» **Task**
Return only what lies between the first line of the entries and the line containing "Definition lvl1 (b", both lines included.
*** Begin section ***
(* ===== verification/Pbrr.v ===== *)
(** Priority-based round robin ([kernel/sched/policy_pbrr.c]): the two-level bitmap
    stands for the set of ready priorities, and the scheduler takes a thread of
    the highest one. *)
From S2P Require Import Prelude Words Sched SchedProofs.

(** ** The bitmap *)

Definition lvl1 (b : prio_bitmap) (i : Z) : Z := nth (Z.to_nat i) (bitmap_lvl1 b) 0.
Definition has_prio (b : prio_bitmap) (p : Z) : bool := Z.testbit (lvl1 b (Z.shiftr p 5)) (Z.land p 0x1f).

Record bitmap_wf (b : prio_bitmap) : Prop := {
  b_len : length (bitmap_lvl1 b) = 32%nat;
  b_lvl0 : 0 ≤ bitmap_lvl0 b < 2 ^ 32;
  b_lvl1 : ∀ i, 0 ≤ i < 32 → 0 ≤ lvl1 b i < 2 ^ 32;
  b_sum : ∀ i, 0 ≤ i < 32 → Z.testbit (bitmap_lvl0 b) i = negb (bool_decide (lvl1 b i = 0))
}.

(** [b] stands for the set [X] of priorities. *)
Definition bitmap_of (b : prio_bitmap) (X : gset Z) : Prop :=
  bitmap_wf b ∧ ∀ p, p ∈ X ↔ 0 ≤ p < 1024 ∧ has_prio b p = true.

Lemma prio_split p : 0 ≤ p < 1024 →
  ∃ i j, p = 32 * i + j ∧ 0 ≤ i < 32 ∧ 0 ≤ j < 32 ∧ Z.shiftr p 5 = i ∧ Z.land p 0x1f = j.
Proof.
  intros Hp. exists (p / 32), (p mod 32). pose proof (Z.div_mod p 32 ltac:(lia)). pose proof (Z.mod_pos_bound p 32 ltac:(lia)).
  assert (0 ≤ p / 32 < 32). { split; [apply Z.div_pos; lia|apply Z.div_lt_upper_bound; lia]. }
  split_and!; try lia.
  - by rewrite Z.shiftr_div_pow2.
  - change 31 with (Z.ones 5). by rewrite Z.land_ones.
Qed.

Lemma prio_join i j : 0 ≤ i < 32 → 0 ≤ j < 32 → Z.shiftr (32 * i + j) 5 = i ∧ Z.land (32 * i + j) 0x1f = j.
Proof.
  intros Hi Hj. destruct (prio_split (32 * i + j)) as (i'&j'&?&?&?&->&->); lia.
Qed.

(** A word of 32 bits is zero if its bits are. *)
Lemma word_zero w : 0 ≤ w < 2 ^ 32 → w = 0 ↔ ∀ j, 0 ≤ j < 32 → Z.testbit w j = false.
Proof.
  intros Hw. split; [intros -> j _; apply Z.bits_0|]. intros H. apply Z.bits_inj'. intros n Hn.
  rewrite Z.bits_0. destruct (decide (n < 32)); [by apply H|].
  destruct (decide (w = 0)) as [->|]; [apply Z.bits_0|].
  apply Z.bits_above_log2; [lia|]. assert (Z.log2 w < 32) by (apply Z.log2_lt_pow2; lia). lia.
Qed.

Lemma testbit_BIT i j : 0 ≤ i → Z.testbit (BIT i) j = bool_decide (i = j).
Proof.
  intros Hi. unfold BIT. rewrite Z.shiftl_1_l, Z.pow2_bits_eqb by done.
  destruct (Z.eqb_spec i j); [by rewrite bool_decide_eq_true_2|by rewrite bool_decide_eq_false_2].
Qed.

Lemma below_bits w : 0 ≤ w → (∀ j, 32 ≤ j → Z.testbit w j = false) → 0 ≤ w < 2 ^ 32.
Proof.
  intros Hw H. split; [done|]. destruct (decide (w = 0)) as [->|]; [lia|].
  apply Z.log2_lt_pow2; [lia|]. destruct (decide (Z.log2 w < 32)); [done|].
  pose proof (Z.bit_log2 w ltac:(lia)) as Hb. rewrite H in Hb by lia. done.
Qed.

Lemma above_bits w j : 0 ≤ w < 2 ^ 32 → 32 ≤ j → Z.testbit w j = false.
Proof.
  intros Hw Hj. destruct (decide (w = 0)) as [->|]; [apply Z.bits_0|].
  apply Z.bits_above_log2; [lia|]. assert (Z.log2 w < 32) by (apply Z.log2_lt_pow2; lia). lia.
Qed.

Lemma lor_BIT_range w i : 0 ≤ w < 2 ^ 32 → 0 ≤ i < 32 → 0 ≤ Z.lor w (BIT i) < 2 ^ 32.
Proof.
  intros Hw Hi. apply below_bits.
  - apply Z.lor_nonneg. split; [lia|]. unfold BIT. apply Z.shiftl_nonneg. lia.
  - intros j Hj. rewrite Z.lor_spec, above_bits, testbit_BIT, bool_decide_eq_false_2 by lia. done.
Qed.

Lemma ldiff_BIT_range w i : 0 ≤ w < 2 ^ 32 → 0 ≤ Z.ldiff w (BIT i) < 2 ^ 32.
Proof.
  intros Hw. apply below_bits; [apply Z.ldiff_nonneg; lia|].
  intros j Hj. by rewrite Z.ldiff_spec, above_bits by lia.
Qed.

(** Changing one word of the second level *)
Lemma lvl1_alter b x f i k : length (bitmap_lvl1 b) = 32%nat → 0 ≤ i < 32 → 0 ≤ k < 32 →
  lvl1 (PBitmap x (alter f (Z.to_nat i) (bitmap_lvl1 b))) k = if decide (k = i) then f (lvl1 b i) else lvl1 b k.
Proof.
  intros Hl Hi Hk. unfold lvl1. simpl. rewrite !nth_lookup. case_decide as He.
  - subst k. rewrite list_lookup_alter_eq. destruct (lookup_lt_is_Some_2 (bitmap_lvl1 b) (Z.to_nat i)) as [w ->]; [lia|done].
  - by rewrite list_lookup_alter_ne by lia.
Qed.

Lemma bitmap_of_init : bitmap_of prio_bitmap_init ∅.
Proof.
  assert (∀ i, lvl1 prio_bitmap_init i = 0) as H0.
  { intros i. unfold lvl1, prio_bitmap_init. cbn [bitmap_lvl1]. rewrite nth_lookup.
    destruct (_ !! _) eqn:E; [|done]. apply lookup_replicate in E as [-> _]. done. }
  split; [split|].
  - done.
  - simpl. lia.
  - intros i _. rewrite H0. lia.
  - intros i _. by rewrite H0, Z.bits_0.
  - intros p. unfold has_prio. rewrite H0, Z.bits_0. set_solver.
Qed.

Lemma bitmap_of_set b X p : bitmap_of b X → 0 ≤ p < 1024 →
  ∃ b', prio_bitmap_set b p = Ret b' ∧ bitmap_of b' ({[p]} ∪ X).
Proof.
  intros [[Hl H0 H1 Hs] HX] Hp. unfold prio_bitmap_set.
  destruct (prio_split p Hp) as (i&j&->&Hi&Hj&->&->). rewrite bool_decide_eq_false_2 by lia.
  eexists; split; [done|]. set (b' := PBitmap _ _).
  assert (∀ k, 0 ≤ k < 32 → lvl1 b' k = if decide (k = i) then Z.lor (lvl1 b i) (BIT j) else lvl1 b k) as Hb'.
  { intros k Hk. by apply lvl1_alter. }
  split; [split|].
  - simpl. by rewrite length_alter.
  - by apply lor_BIT_range.
  - intros k Hk. rewrite Hb' by done. case_decide; [apply lor_BIT_range; auto|auto].
  - intros k Hk. rewrite Hb' by done. simpl. rewrite Z.lor_spec, testbit_BIT, Hs by lia. case_decide as He.
    + subst k. rewrite (bool_decide_eq_true_2 (i = i)), orb_true_r by done. rewrite bool_decide_eq_false_2; [done|].
      rewrite word_zero by (apply lor_BIT_range; auto). intros Hz. specialize (Hz j Hj).
      rewrite Z.lor_spec, testbit_BIT, bool_decide_eq_true_2, orb_true_r in Hz by lia. done.
    + by rewrite (bool_decide_eq_false_2 (i = k)), orb_false_r by done.
  - intros q. rewrite elem_of_union, elem_of_singleton, HX.
    destruct (decide (0 ≤ q < 1024)) as [Hq|]; [|naive_solver lia].
    destruct (prio_split q Hq) as (i'&j'&->&Hi'&Hj'&Ei&Ej). unfold has_prio. rewrite Ei, Ej, Hb' by done.
    case_decide as He; [subst i'|naive_solver lia]. rewrite Z.lor_spec, testbit_BIT by lia.
    destruct (decide (j = j')) as [<-|].
    + rewrite bool_decide_eq_true_2, orb_true_r by done. naive_solver lia.
    + rewrite bool_decide_eq_false_2, orb_false_r by done. naive_solver lia.
Qed.

Lemma bitmap_of_clear b X p : bitmap_of b X → 0 ≤ p < 1024 →
  ∃ b', prio_bitmap_clear b p = Ret b' ∧ bitmap_of b' (X ∖ {[p]}).
Proof.
  intros [[Hl H0 H1 Hs] HX] Hp. unfold prio_bitmap_clear.
  destruct (prio_split p Hp) as (i&j&->&Hi&Hj&->&->). rewrite bool_decide_eq_false_2 by lia.
  eexists; split; [done|]. set (b' := PBitmap _ _).
  assert (∀ k, 0 ≤ k < 32 → lvl1 b' k = if decide (k = i) then Z.ldiff (lvl1 b i) (BIT j) else lvl1 b k) as Hb'.
  { intros k Hk. by apply lvl1_alter. }
  assert (bitmap_lvl0 b' = if bool_decide (lvl1 b' i = 0) then Z.ldiff (bitmap_lvl0 b) (BIT i) else bitmap_lvl0 b) as H0' by done.
  assert (length (bitmap_lvl1 b') = 32%nat) as Hl' by (simpl; by rewrite length_alter).
  clearbody b'. split; [split|].
  - done.
  - rewrite H0'. case_bool_decide; [by apply ldiff_BIT_range|done].
  - intros k Hk. rewrite Hb' by done. destruct (decide (k = i)); [apply ldiff_BIT_range; auto|auto].
  - intros k Hk. rewrite H0'. destruct (decide (k = i)) as [->|].
    + case_bool_decide as H; [|rewrite Hs by done].
      * by rewrite Z.ldiff_spec, testbit_BIT, (bool_decide_eq_true_2 (i = i)), andb_false_r by lia.
      * rewrite bool_decide_eq_false_2; [done|]. intros Hz. rewrite Hb', decide_True in H by done.
        apply H. by rewrite Hz, Z.ldiff_0_l.
    + rewrite (Hb' k), decide_False, <-Hs by done. case_bool_decide; [|done].
      rewrite Z.ldiff_spec, testbit_BIT, bool_decide_eq_false_2 by lia. apply andb_true_r.
  - intros q. rewrite elem_of_difference, elem_of_singleton, HX.
    destruct (decide (0 ≤ q < 1024)) as [Hq|]; [|naive_solver lia].
    destruct (prio_split q Hq) as (i'&j'&->&Hi'&Hj'&Ei&Ej). unfold has_prio. rewrite Ei, Ej, Hb' by done.
    destruct (decide (i' = i)) as [->|]; [|naive_solver lia]. rewrite Z.ldiff_spec, testbit_BIT by lia.
    destruct (decide (j = j')) as [<-|].
    + rewrite bool_decide_eq_true_2, andb_false_r by done. naive_solver lia.
    + rewrite bool_decide_eq_false_2, andb_true_r by done. naive_solver lia.
Qed.

Lemma bitmap_of_empty b X : bitmap_of b X → prio_bitmap_is_empty b = true ↔ X = ∅.
Proof.
  intros [[Hl H0 H1 Hs] HX]. unfold prio_bitmap_is_empty. rewrite bool_decide_eq_true. split.
  - intros Hz. apply set_eq. intros p. rewrite HX. split; [|set_solver]. intros [Hp Hh].
    destruct (prio_split p Hp) as (i&j&->&Hi&Hj&Ei&Ej). unfold has_prio in Hh. rewrite Ei, Ej in Hh.
    specialize (Hs i Hi). rewrite Hz, Z.bits_0 in Hs. case_bool_decide as Hw; [|done].
    by rewrite Hw, Z.bits_0 in Hh.
  - intros ->. apply word_zero; [done|]. intros i Hi. rewrite Hs by done. rewrite bool_decide_eq_true_2; [done|].
    apply word_zero; [by apply H1|]. intros j Hj. apply not_true_is_false. intros Hb.
    destruct (prio_join i j Hi Hj) as [Ei Ej].
    assert (32 * i + j ∈ (∅ : gset Z)); [|set_solver]. apply HX. split; [lia|].
    unfold has_prio. by rewrite Ei, Ej.
Qed.

(** The highest set bit *)
Lemma bsr_spec w : 0 < w < 2 ^ 32 →
  0 ≤ bsr w < 32 ∧ Z.testbit w (bsr w) = true ∧ ∀ j, Z.testbit w j = true → j ≤ bsr w.
Proof.
  intros Hw. unfold bsr. split_and!; [apply Z.log2_nonneg|apply Z.log2_lt_pow2; lia|apply Z.bit_log2; lia|].
  intros j Hj. destruct (decide (j ≤ Z.log2 w)); [done|]. rewrite Z.bits_above_log2 in Hj by lia. done.
Qed.

Lemma bitmap_of_highest b X : bitmap_of b X → X ≠ ∅ →
  get_highest_prio b ∈ X ∧ ∀ q, q ∈ X → q ≤ get_highest_prio b.
Proof.
  intros HbX Hne. pose proof HbX as [[Hl H0 H1 Hs] HX].
  assert (bitmap_lvl0 b ≠ 0) as Hnz.
  { intros Hz. apply Hne. apply (bitmap_of_empty b); [done|]. by apply bool_decide_eq_true. }
  destruct (bsr_spec (bitmap_lvl0 b)) as (Hr0&Hb0&Hm0); [lia|]. unfold get_highest_prio.
  set (i := bsr (bitmap_lvl0 b)) in *. fold (lvl1 b i).
  rewrite Hs in Hb0 by done. case_bool_decide as Hw; [done|]. pose proof (H1 i Hr0).
  destruct (bsr_spec (lvl1 b i)) as (Hr1&Hb1&Hm1); [lia|]. set (j := bsr (lvl1 b i)) in *.
  assert (Z.shiftl i 5 + j = 32 * i + j) as -> by (rewrite Z.shiftl_mul_pow2; lia).
  destruct (prio_join i j Hr0 Hr1) as [Ei Ej]. split.
  - apply HX. split; [lia|]. unfold has_prio. by rewrite Ei, Ej.
  - intros q [Hq Hh]%HX. destruct (prio_split q Hq) as (i'&j'&->&Hi'&Hj'&Ei'&Ej').
    unfold has_prio in Hh. rewrite Ei', Ej' in Hh.
    assert (i' ≤ i). { apply Hm0. rewrite Hs by done. rewrite bool_decide_eq_false_2; [done|].
      intros Hz. by rewrite Hz, Z.bits_0 in Hh. }
    destruct (decide (i' = i)) as [->|]; [pose proof (Hm1 j' Hh)|]; lia.
Qed.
*** End section ***
» **Task answer**
(* ===== verification/Pbrr.v ===== *)
(** Priority-based round robin ([kernel/sched/policy_pbrr.c]): the two-level bitmap
    stands for the set of ready priorities, and the scheduler takes a thread of
    the highest one. *)
From S2P Require Import Prelude Words Sched SchedProofs.

(** ** The bitmap *)

Definition lvl1 (b : prio_bitmap) (i : Z) : Z := nth (Z.to_nat i) (bitmap_lvl1 b) 0.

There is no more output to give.